▶ **Dataset records**
(** The sentinel store of the terminator scan lands inside the tracked
    capacity, hence inside the block; the scan leaves the accumulator well
    formed. *)
Lemma request_is_finished_returns (s : State E) :
  acc_ok cap s ->
  exists mem,
    store_bytes (data_from_client (conn s)) (Z.to_nat (data_len (conn s)))
                [0] = Some mem /\
    request_is_finished s =
    (Returns (strstr_found mem double_crlf),
     mkState (mkConn (fd (conn s)) (rconn (conn s)) mem (data_len (conn s))
                     (data_capacity (conn s))) (world s)) /\
    acc_ok cap (mkState (mkConn (fd (conn s)) (rconn (conn s)) mem
                                (data_len (conn s)) (data_capacity (conn s)))
                        (world s)).
Proof.
  intros (Hcap & Hlen & Hmem & Hmod).
  unfold request_is_finished. run.
  rewrite store_bytes_Some by (cbn [length]; lia).
  eexists. split; [reflexivity |]. run. split; [reflexivity |].
  unfold acc_ok. cbn [conn data_capacity data_len data_from_client].
  rewrite !length_app, length_firstn, length_skipn. cbn [length].
  repeat split; auto; lia.
Qed.

Lemma request_is_finished_sound : sound ok request_is_finished.
Proof.
  intros s Hok.
  destruct (request_is_finished_returns s Hok) as (mem & _ & Hr & Hs').
  rewrite Hr. cbn. split; [exact Hs' | discriminate].
Qed.

Lemma send_response_sound : sound ok (send_response eng).
Proof. unfold send_response. repeat sound_step. Qed.

Lemma handle_conn_read_cycles_sound (fuel : nat) :
  sound ok (handle_conn_read_cycles eng fuel).
Proof.
  pose proof do_read_sound.
  induction fuel as [|fuel IH]; cbn [handle_conn_read_cycles];
    repeat sound_step.
Qed.

Lemma handle_conn_write_ready_sound :
  sound ok (handle_conn_write_ready eng).
Proof.
  pose proof rustls_connection_write_tls_sound.
  unfold handle_conn_write_ready. repeat sound_step.
Qed.

Lemma handle_conn_reply_sound (state : exchange_state) :
  sound ok (handle_conn_reply eng state).
Proof.
  pose proof request_is_finished_sound. pose proof send_response_sound.
  unfold handle_conn_reply. repeat sound_step.
Qed.

Lemma handle_conn_loop_sound (fuel : nat) (state : exchange_state) :
  sound ok (handle_conn_loop eng fuel state).
Proof.
  pose proof handle_conn_read_cycles_sound.
  pose proof handle_conn_write_ready_sound.
  pose proof handle_conn_reply_sound.
  revert state. induction fuel as [|fuel IH]; intros state;
    cbn [handle_conn_loop]; repeat sound_step.
Qed.

Lemma handle_conn_sound (fuel : nat) : sound ok (handle_conn eng fuel).
Proof.
  pose proof handle_conn_loop_sound.
  unfold handle_conn. repeat sound_step.
Qed.

End AccumulatorLoop.

(** ** What each function may add to the trace *)

Lemma grown_refl (ok : event -> bool) (w : World) : grown ok (trace w) w.
Proof. exists []. split; reflexivity. Qed.

Lemma grown_emit (ok : event -> bool) (t0 : list event) (e : event)
  (w : World) :
  ok e = true -> grown ok t0 w -> grown ok t0 (emit e w).
Proof.
  intros He (evs & Ht & Hall). exists (e :: evs). cbn.
  rewrite Ht, He, Hall. split; reflexivity.
Qed.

▶ **Work instructions**
Number of lines above with the word "rconn": state it alone.

▶ **Solution for this problem**
2